How to Protect Your Company from Refund Abuse
Refund abuse is quickly becoming a major area of loss for large retailers1. Refund abuse fraud differs from returns abuse because the bad actor requests a refund or a replacement by claiming they never received the delivery.
The biggest threat with this type of fraud is the difficulty in detecting it. Companies may see an increase in claims of lost or stolen packages and suspect something is wrong, but there is little they can do. Refund abuse is difficult to prove or prevent because both the customer and transaction appear legitimate. Therefore, fighting refund abuse2 requires sophisticated tactics to avoid upsetting loyal customers who have legitimate claims.
Even if you have not seen an increase in refunds issued due to “items not received” claims, refund abuse should be on your radar. In this article, we share what you can do to stop refund fraud before it happens.
Know Your Foe
Refund abusers are ultimately consumers turned into bad actors. The only question is whether they are acting alone or working with a professional. Either way, the result is fraud.
When working alone, consumers often learn about different types of refund abuse on open discussion sites like Reddit and Quora. One example is purchasing big-ticket items, claiming to have never received them and then requesting a refund.
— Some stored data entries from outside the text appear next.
(** * GenSVMgrid: the grid-search command line program of GenSVM

    A shallow embedding of [src/GenSVMgrid.c]: the command line parser, the
    grid-file reader, and [main] with its selection of the best task.  The
    functions of the other compilation units of the library that [main]
    calls (data input, queue construction, training, prediction) are the
    fields of the class [Collaborators]; every call to one of them is
    recorded in the run's list of calls. *)

From Stdlib Require Import ZArith List String Ascii Bool Lia.
From Stdlib Require Import SpecFloat.
Import ListNotations.
Local Open Scope Z_scope.
Local Open Scope string_scope.

Set Implicit Arguments.

(** ** Doubles

    A C [double] is an IEEE 754 binary64 number without NaN payload,
    [spec_float]; [a > b] in C is [SFltb b a], false as soon as one side is
    a NaN. *)

Definition double := spec_float.

Definition double_gt (a b : double) : bool := SFltb b a.

(** [(double) -1], the start value of [maxperf]. *)
Definition minus_one : double := S754_finite true 4503599627370496 (-52).

Definition d_2 : double := S754_finite false 4503599627370496 (-51).
Definition d_3 : double := S754_finite false 6755399441055744 (-51).
Definition d_5 : double := S754_finite false 5629499534213120 (-50).
Definition d_minus_2 : double := S754_finite true 4503599627370496 (-51).
(** The doubles nearest to 0.1 and 0.2. *)
Definition d_0_1 : double := S754_finite false 7205759403792794 (-56).
Definition d_0_2 : double := S754_finite false 7205759403792794 (-55).
Definition d_zero : double := S754_zero false.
But this problem is also being committed by professional fraudsters who offer refunds-as-a-service. Consumers connect with these professional refunders every day to help them commit fraud. For a cut of the profits, a seasoned criminal advises a customer on what to buy from where and calls customer service on their behalf to request a refund. These professionals have studied major corporations’ return policies and know exactly what to say to customer service to seem legitimate.
This has brought refund abuse to another level. Instead of a manageable group of disgruntled consumers, refund fraud is escalating into a widespread issue, leaving retailers struggling to detect and prevent it.
Review Your Policies
The first step in preventing refund abuse is ensuring that the policies you have in place for shipping and returns do not leave much room for fraud. Best practices include:
- Clearly communicate shipping updates including when an item is expected for delivery, when it is out for delivery, and when it has been delivered.
- Require couriers to take photos of package deliveries.
- Set time restrictions for refund requests.
- Require customers to submit a formal refund request.
- Ask for product-specific information like serial numbers, SKU, etc.
The tricky part about fighting refund abuse is how to do it without aggravating genuine consumers who have legitimate refund requests. Implementing systems or policies that are too strict can result in loyal customers being falsely accused of a crime they did not commit.
Removing as much subjectivity as possible from the refund request process will ensure only bad actors are flagged for suspicious behavior. Rather than rely on customer service reps to be the first line of defense against fraud, retailers should create a dedicated page on their website to submit an item-not-received claim. Any calls that come into customer service regarding a delivery not received should be directed online.
Moving the process online allows for better data collection, monitoring, and analysis. Retailers can examine what type of device (mobile vs. desktop) the refund request is coming from as well as the IP address and location. Significant discrepancies between the purchase and refund request can then be investigated further.
Bring in Support
Effectively collecting, analyzing, and comparing data from both purchases and refund requests is often an unmanageable undertaking for retailers, especially large corporations with sales worldwide. But do not worry because this is not a task you must do alone.
Accertify offers an easy-to-implement, multifaceted solution that uses a sophisticated risk engine, device learning, and behavioral biometrics to create a complete picture of each refund request which allows retailers to act before it is too late.
Accertify’s Refund Abuse Protection can analyze a user’s:
- Device. Our systems look at the device being used and how the user interacts with it to detect inconsistencies between the original purchase and the refund request.
- Connection. We monitor ISP metadata and IP location to identify connections repeatedly used for item-not-received claims.
- Location. Our systems compare GPS location and HTML5 device-based location of the refund request to the original purchase and flag areas with a high volume of claims.
- Behavior. We examine the user’s behavior on the refund request page to see if it mirrors their behavior on the payment page. Our systems can analyze thousands of behavioral nuances to separate fraudulent from valid requests, including computer keystrokes, mouse movements and clicks, and taps and swipes on smartphones.
Legitimate refund requests are cleared during the screening process with no issues. So merchants do not have to worry about upsetting loyal customers. However, suspicious transactions will be flagged for further inspection.